11月23日下午,我们这个战斗群出乎意料地得到了一大群工兵的增援,这群工兵由一名上尉带领。他们不知道从哪里冒了出来,突然出现在我们面前,队伍前面还驱赶着一个排的苏军士兵,这是他们在赶往这里的途中抓获的俘虏。这群工兵来自卡拉奇附近顿河高地处的一所工兵学校。他们的实力接近三个连,这使他们得以从苏军T-34坦克的攻击下幸免于难。
经验丰富的工兵上尉接管了我们这个战斗群的指挥权,并将我们这些混乱不堪、士气低落的士兵组织起来。事实证明,大多数士气低落的士兵和军士都没有作战经验,他们在斯大林格勒地区主要是在后勤、维修及管理部门服役。尽管我们这些十月份派上来的补充兵也没有什么前线作战经验,但我们毕竟是一支受过良好训练、装备精良的部队,并做好了充分的准备以应付任何严重的状况。出于这个原因,分配给我们的老兵很少,只有几名机枪副射手。突围期间,他们不是病了,就是在休假返回的途中,都在后方地带。
上级把我派给二等兵佩奇担任副射手[1],我对此并不感到特别高兴,他已经丧失了勇气。屈佩尔被派给迈因哈德,担任副射手,这是我们班里的第二挺MG-34轻机枪。等我们获知,本单位的大部分士兵将在彼此靠近的情况下占据阵地后,大伙儿的士气得到了提升。
与此同时,我们也弄清了我们究竟身处何方。现在,我们待在所谓的“顿河岭路”上,在我们身后是一个名叫雷特斯乔夫的村子。这片地区坐落在顿河上,刚好位于通往奇尔和斯大林格勒的铁路线上。东南方几公里处,有一座重要的铁路桥横跨过顿河。如果使用望远镜,我们便能清楚地看见那座桥梁。据报,顿河对岸驻守着另一支作战部队。在我们西面几公里处便是奇尔火车站。

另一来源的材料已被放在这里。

(** ** Sequences of calls *)

Inductive cap_op :=
  | OpCreate (res res_id rights owner_pid : Z)
  | OpValidate (t : cap_token) (pid rights : Z)
  | OpRevoke (authority target : cap_token) (pid : Z)
  | OpDelegate (src : cap_token) (src_pid target_pid subset : Z)
  | OpBroker (pid : Z) (t : cap_token) (rights : Z).

Section Runs.
Context {H : Type} `{Allocator H}.

Definition cap_do (st : cap_state H) (o : cap_op) : cap_state H :=
  match o with
  | OpCreate res res_id rights owner => snd (cap_create res res_id rights owner st)
  | OpValidate t pid rights => snd (cap_validate t pid rights st)
  | OpRevoke a t pid => snd (cap_revoke a t pid st)
  | OpDelegate src spid tpid sub => snd (cap_delegate src spid tpid sub st)
  | OpBroker pid t rights => snd (broker_check pid t rights st)
  end.

Definition cap_run (st : cap_state H) (os : list cap_op) : cap_state H := fold_left cap_do os st.

(** Everything but [OpRevoke] leaves the table and the secret alone. *)
Lemma cap_do_frame (st : cap_state H) o :
  (forall a t pid, o <> OpRevoke a t pid) ->
  g_revoke_table (cap_do st o) = g_revoke_table st /\ revoke_entries (cap_do st o) = revoke_entries st /\
  g_revoke_count (cap_do st o) = g_revoke_count st /\ g_revoke_capacity (cap_do st o) = g_revoke_capacity st /\
  g_kernel_secret (cap_do st o) = g_kernel_secret st.
Proof.
  intros Ho. destruct o as [| t pid rights |a t pid|src spid tpid sub|pid t rights]; cbn [cap_do].
  - done.
  - apply cap_validate_frame.
  - by destruct (Ho a t pid).
  - unfold cap_delegate. pose proof (cap_validate_frame src spid CAP_RIGHT_DELEGATE st) as F.
    destruct (cap_validate _ _ _ _) as [[] s]; done.
  - unfold broker_check. pose proof (cap_validate_frame t pid rights st) as F.
    destruct (cap_validate _ _ _ _) as [[] s]; done.
Qed.

Lemma cap_do_table (st : cap_state H) o :
  table_ok st -> table_ok (cap_do st o) /\ g_kernel_secret (cap_do st o) = g_kernel_secret st /\
  forall t, revoked st t -> revoked (cap_do st o) t.
Proof.
  intros Ht. destruct o as [| |a t pid| |] eqn:E.
  3: { pose proof (cap_revoke_table a t pid st Ht) as R. cbn [cap_do].
       destruct (cap_revoke a t pid st) as [ok s]. cbn [snd]. tauto. }
  all: rewrite <- E; destruct (cap_do_frame st o) as (F1 & F2 & F3 & F4 & F5); [congruence|];
    (split; [destruct Ht; constructor; rewrite ?F1, ?F2, ?F3, ?F4; done|]);
    (split; [done|]); intros u; unfold revoked; by rewrite F2, F3.
Qed.

Lemma cap_run_table os (st : cap_state H) :
  table_ok st -> table_ok (cap_run st os) /\ g_kernel_secret (cap_run st os) = g_kernel_secret st /\
  forall t, revoked st t -> revoked (cap_run st os) t.
Proof.
  revert st. induction os as [|o os IH]; intros st Ht; [done|]. cbn [cap_run fold_left].
  destruct (cap_do_table st o Ht) as (Ht' & Hs & Hr). destruct (IH (cap_do st o) Ht') as (A & B & C).
  split; [done|]. split; [unfold cap_run in B; congruence|]. auto.
Qed.

(** ** Properties *)

(** A minted token grants exactly what it was minted for.  The token of
    [cap_create] carries the resource class, the resource id and the low 16
    rights bits, and after any later sequence of capability calls it validates
    for its owner and a required set of rights if and only if it is not the
    null token, has not been revoked, and the required rights are among the
    minted ones. *)
Theorem cap_create_validates res res_id rights pid req (st : cap_state H) os :
  0 <= res < 2 ^ 16 -> 0 <= res_id < 2 ^ 32 -> zlen (g_kernel_secret st) = 32 -> table_ok st ->
  let '(t, st1) := cap_create res res_id rights pid st in
  let st2 := cap_run st1 os in
  tok_resource t = res /\ tok_id t = res_id /\ tok_rights t = rights mod 2 ^ 16 /\
  (fst (cap_validate t pid req st2) = true <->
   t <> CAP_NULL /\ ~ revoked st2 t /\ rights_sub req (rights mod 2 ^ 16)).
Proof.
  intros Hr Hi Hs Ht. unfold cap_create. rewrite create_layout, build_lower_mac by done.
  set (upper := res * 2 ^ 48 + _ + _). set (t := mk_tok upper _).
  pose proof (Z.mod_pos_bound rights (2 ^ 16) ltac:(lia)) as Hm.
  set (st1 := record_cap _ _ _ _ _).
  assert (Ht1 : table_ok st1) by (by destruct Ht; constructor).
  destruct (cap_run_table os st1 Ht1) as (_ & Hs2 & _). change (g_kernel_secret st1) with (g_kernel_secret st) in Hs2.
  assert (Er : tok_rights t = rights mod 2 ^ 16).
  { unfold tok_rights, t, upper. cbn [tk_upper]. Z.div_mod_to_equations. lia. }
  split; [unfold tok_resource, t, upper; cbn [tk_upper]; Z.div_mod_to_equations; lia|].
  split; [unfold tok_id, t, upper; cbn [tk_upper]; Z.div_mod_to_equations; lia|]. split; [done|].
  rewrite cap_validate_exact, Er, Hs2 by congruence. cbn [tk_lower tk_upper t].
  split; [intros (A & _ & B & C); done|intros (A & B & C); done].
Qed.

奇尔镇有一个燃料库,还有些其他的物资仓库。两名司机从那个方向朝我们而来,据他们报告,俄国人已经占领了那片地区。
我们还从迈因哈德那里获知,为了确保通往斯大林格勒重要的铁路线,以及通向顿河南岸的两座桥梁,我们的作战部队已经形成了一个桥头堡,以阻挡住俄国人。为了实施防御,我们拥有一门88毫米高射炮,两门安装在炮架上的75毫米反坦克炮,还有一门对付地面目标的四联装高射炮。除此之外,工兵们还有几门迫击炮以及对付坦克的“空心装药”。另外还有三辆坦克和另一门88炮也应该加入我们的行列。我们的心里燃起了更多的希望,因为有传言说,霍特大将率领的第4装甲集团军正赶来打破敌人在斯大林格勒的包围圈。如果能做到这一点,我们这里的形势也将得到缓解。

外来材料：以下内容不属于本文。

Lemma unblock_sleepers_keep s qs :
  sched_ok s qs -> intents_ok s ->
  exists qs', wakes s qs (unblock_sleepers s) qs' /\
    keeps (fun j => not_due (g_uptime_ticks s) (proc_at s j)) s (unblock_sleepers s).
Proof.
  apply wake_loop; [apply not_due_link|intros s1 q1 i ? ? ? <-; by apply wake_sleeper_wakes].
Qed.

(** ** Dispatch *)

Lemma queue_order_range q : q ∈ QUEUE_ORDER <-> 0 <= q < INTENT_COUNT.
Proof.
  unfold QUEUE_ORDER, INTENT_AUDIT, INTENT_INTERACTIVE, INTENT_IO, INTENT_NETWORK, INTENT_COMPUTE, INTENT_COUNT.
  rewrite !elem_of_cons. pose proof (not_elem_of_nil q). split; [intros [?|[?|[?|[?|[?|?]]]]]; lia || done|intros Hq].
  assert (D : q = 0 \/ q = 1 \/ q = 2 \/ q = 3 \/ q = 4) by lia. tauto.
Qed.

Lemma run_next_spec prev next s qs :
  sched_ok s qs -> pick QUEUE_ORDER qs = Some next ->
  exists s', run_next prev next s = Some (if decide (next = prev) then Returned else SwitchedTo prev next, s') /\
    0 <= next < MAX_PROCESSES /\ 0 <= intent (proc_at s next) < INTENT_COUNT /\
    sched_ok s' (deq (intent (proc_at s next)) next qs) /\
    g_current_proc s' = next /\ pstate (proc_at s' next) = PROC_RUNNING /\
    g_ticks_remaining s' = SLICES.[intent (proc_at s next)] /\
    g_kernel_stack_top s' = kernel_stack_top (proc_at s next) /\
    k_if s' = k_if s /\ g_uptime_ticks s' = g_uptime_ticks s /\
    (forall i, 0 <= i < MAX_PROCESSES -> i <> next -> set_link 0 (proc_at s' i) = set_link 0 (proc_at s i)).
Proof.
  intros Hok Hp. destruct (pick_elem _ _ _ Hp) as (q & Hq & Hin). apply queue_order_range in Hq.
  assert (Hr : 0 <= next < MAX_PROCESSES) by (eapply chain_range; [by apply (so_chain _ _ Hok q)|done]).
  assert (Hi : intent (proc_at s next) = q) by (by apply (so_intent _ _ Hok)).
  destruct (sched_dequeue_spec s qs next q Hok Hr Hi Hq) as (s1 & E1 & O1 & R1).
  unfold run_next. rewrite E1.
  destruct (link_fields _ _ (rl_proc _ _ R1 next)) as (_ & _ & Ei & _).
  set (s2 := with_slice _ _). assert (O2 : sched_ok s2 (deq q next qs)) by (destruct O1; by constructor).
  exists (upd next (set_state PROC_RUNNING) s2).
  assert (G : forall A (f : sys -> A), (forall Q T, f (with_queues Q (with_table T s)) = f s) -> f s1 = f s).
  { intros A f Hf. rewrite (rl_eq _ _ R1). apply Hf. }
  assert (Ek : kernel_stack_top (proc_at s1 next) = kernel_stack_top (proc_at s next)).
  { pose proof (rl_proc _ _ R1 next) as E. by apply (f_equal kernel_stack_top) in E. }
  split; [destruct (Z.eqb_spec next prev), (decide (next = prev)); done|].
  split; [done|]. rewrite Hi. split; [done|]. split; [by apply upd_ok|]. split; [done|].
  split; [rewrite upd_at by (done || apply (so_tbl _ _ O2)); by rewrite decide_True|].
  split; [change (SLICES.[intent (proc_at s1 next)] = SLICES.[q]); by rewrite Ei, Hi|]. split; [exact Ek|].
  split; [cbn; by apply (G _ k_if)|]. split; [cbn; by apply (G _ g_uptime_ticks)|].
  intros i Hir Hne. rewrite upd_at, decide_False by (done || apply (so_tbl _ _ O2)). apply (rl_proc _ _ R1).
Qed.

(** ** Properties *)

(** C14: the ready queues are FIFO lists without duplicates.  In a well-formed
    state, [sched_enqueue] appends the process to the list of its intent unless
    it is already there, [sched_dequeue] terminates and removes exactly that
    process, [sched_next] returns the head of the first non-empty list in the
    order audit, interactive, io, network, compute, and none of them changes
    anything but queue heads and links. *)
Theorem sched_queues_refine s qs p :
  sched_ok s qs -> 0 <= p < MAX_PROCESSES -> 0 <= intent (proc_at s p) < INTENT_COUNT ->
  let q := intent (proc_at s p) in
  (sched_ok (sched_enqueue p s) (enq q p qs) /\ relinked s (sched_enqueue p s)) /\
  (exists s', sched_dequeue p s = Some s' /\ sched_ok s' (deq q p qs) /\ relinked s s') /\
  sched_next s = default NULL (pick QUEUE_ORDER qs).
Proof.
  intros Hok Hp Hq q. split; [by apply sched_enqueue_spec|]. split; [by apply sched_dequeue_spec|].
  by apply sched_next_pick.
Qed.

这个消息和随之而来的一句口号——“将士们,坚持住!元首会救你们出去!”——短暂地提升起大家的士气。但我们很快便意识到,我们只能依靠自己。敌人的第一发炮弹刚刚炸开,我们最初的希望便像融化的积雪那样消散了。苏军几乎每天都发起进攻,持续不断的战斗使我们的有生力量被明显消耗。除了这些困苦外,还必须加上一连数日我们所忍受的饥饿,没有食物分发,这迫使我们不得不翻寻倒毙于我们阵地前的苏军尸体,以便在他们脏乎乎的干粮袋里找到些能吃的东西。有时候,这些俄国人身上的德国口粮,比我们所分到的还多。
一切都非常困难,这是我和另外几位生还者永远无法忘记的一段时期。造成我们士气尤为低落的另一个原因是,寥寥无几的反坦克武器遭到损失后,再也没有替代的武器可用了。另外,与其他作战部队在顿河南岸会合的可能性也已不复存在。

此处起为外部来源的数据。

Definition ipc_send (dst_pid : Z) (msg : ipc_msg) (s : sys) : Z * sys :=
  let dst := proc_get s dst_pid in
  if (dst =? NULL) || bool_decide (pstate (proc_at s dst) = PROC_UNUSED)
     || bool_decide (pstate (proc_at s dst) = PROC_ZOMBIE) then (-1, s) else
  if ipc (proc_at s dst) =? 0 then (-1, s) else
  let s := with_if false s in
  let st := inbox (proc_at s dst) in
  if IPC_QUEUE_DEPTH <=? count st then (-2, with_if true s) else
  let st := push_msg st msg in
  let was_waiting := waiting st in
  let s := upd dst (set_inbox (if was_waiting then set_waiting false st else st)) s in
  let s := if was_waiting then sched_enqueue dst (upd dst (set_state PROC_READY) s) else s in
  (0, with_if true s).

(** One iteration of the loop of [ipc_recv], up to [sched_yield]. *)
Inductive recv_result := RecvErr | RecvMsg (m : ipc_msg) | RecvBlock.

Definition ipc_recv_iter (s : sys) : recv_result * sys :=
  let self := g_current_proc s in
  if self =? NULL then (RecvErr, s) else
  if ipc (proc_at s self) =? 0 then (RecvErr, s) else
  let s := with_if false s in
  let st := inbox (proc_at s self) in
  if 0 <? count st then
    let '(m, st) := pop_msg st in
    (RecvMsg m, with_if true (upd self (set_inbox st) s))
  else
    let s := upd self (set_inbox (set_waiting true st)) s in
    let s := upd self (set_state PROC_BLOCKED) s in
    (RecvBlock, with_if true s).

(** [None] is the return value -1. *)
Definition ipc_recv_nb (s : sys) : option ipc_msg * sys :=
  let self := g_current_proc s in
  if self =? NULL then (None, s) else
  if ipc (proc_at s self) =? 0 then (None, s) else
  let s := with_if false s in
  let st := inbox (proc_at s self) in
  if count st =? 0 then (None, with_if true s) else
  let '(m, st) := pop_msg st in
  (Some m, with_if true (upd self (set_inbox st) s)).

End Ops.

(** ** Abstract inbox: a list of messages *)

(** What a receiver sees of a message: sender, type and the valid bytes. *)
Definition payload (m : ipc_msg) : Z * Z * list Z :=
  (from_pid m, msg_type m, take (Z.to_nat (msg_len m)) (msg_data m)).

(** What a send transmits. *)
Definition sent (m : ipc_msg) : Z * Z * list Z :=
  (from_pid m, msg_type m, take (Z.to_nat (Z.min (msg_len m) IPC_MSG_PAYLOAD)) (msg_data m)).

Definition msg_ok (m : ipc_msg) : Prop := zlen (msg_data m) = IPC_MSG_PAYLOAD /\ 0 <= msg_len m.

(** The ring [st] holds the messages [l], oldest first. *)
Record inbox_rep (st : ipc_state) (l : list (Z * Z * list Z)) : Prop := {
  ir_len : zlen (ipc_queue st) = IPC_QUEUE_DEPTH;
  ir_msgs : forall i, 0 <= i < IPC_QUEUE_DEPTH -> zlen (msg_data (ipc_queue st).[i]) = IPC_MSG_PAYLOAD;
  ir_count : count st = zlen l /\ zlen l <= IPC_QUEUE_DEPTH;
  ir_head : 0 <= head st < IPC_QUEUE_DEPTH;
  ir_tail : tail st = (head st + zlen l) mod IPC_QUEUE_DEPTH;
  ir_slots : forall k, 0 <= k < zlen l ->
    l !! Z.to_nat k = Some (payload (ipc_queue st).[(head st + k) mod IPC_QUEUE_DEPTH])
}.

11月24日。大约在中午时刻,位于我们右翼的一挺机枪突然咆哮起来。然后,我们又听见了步枪的射击声。枪声变得激烈起来,随后便看见苏军步兵穿过烟雾出现了。这是我第一次面对面地遭遇上敌人,除了一种不可否认的好奇心外,也感觉到强烈的紧张和刺激。不知何故,面前那些蜷曲着身子的棕色身影让我想到一大群正在冰雪覆盖的草原上迁移的绵羊。进入我们的射程后,他们犹豫了片刻,稍稍分散开,随即又向前涌来。
我们从各自的阵地开火了,只有我这挺机枪保持着沉默。出了什么问题?我的注意力完全集中在俄国人身上,根本没有留意佩奇。他为何不开火?他的机枪完好无损,弹链也已就位。随即,我听到了德林下士的叫声:“佩奇,怎么了?为什么不开枪?”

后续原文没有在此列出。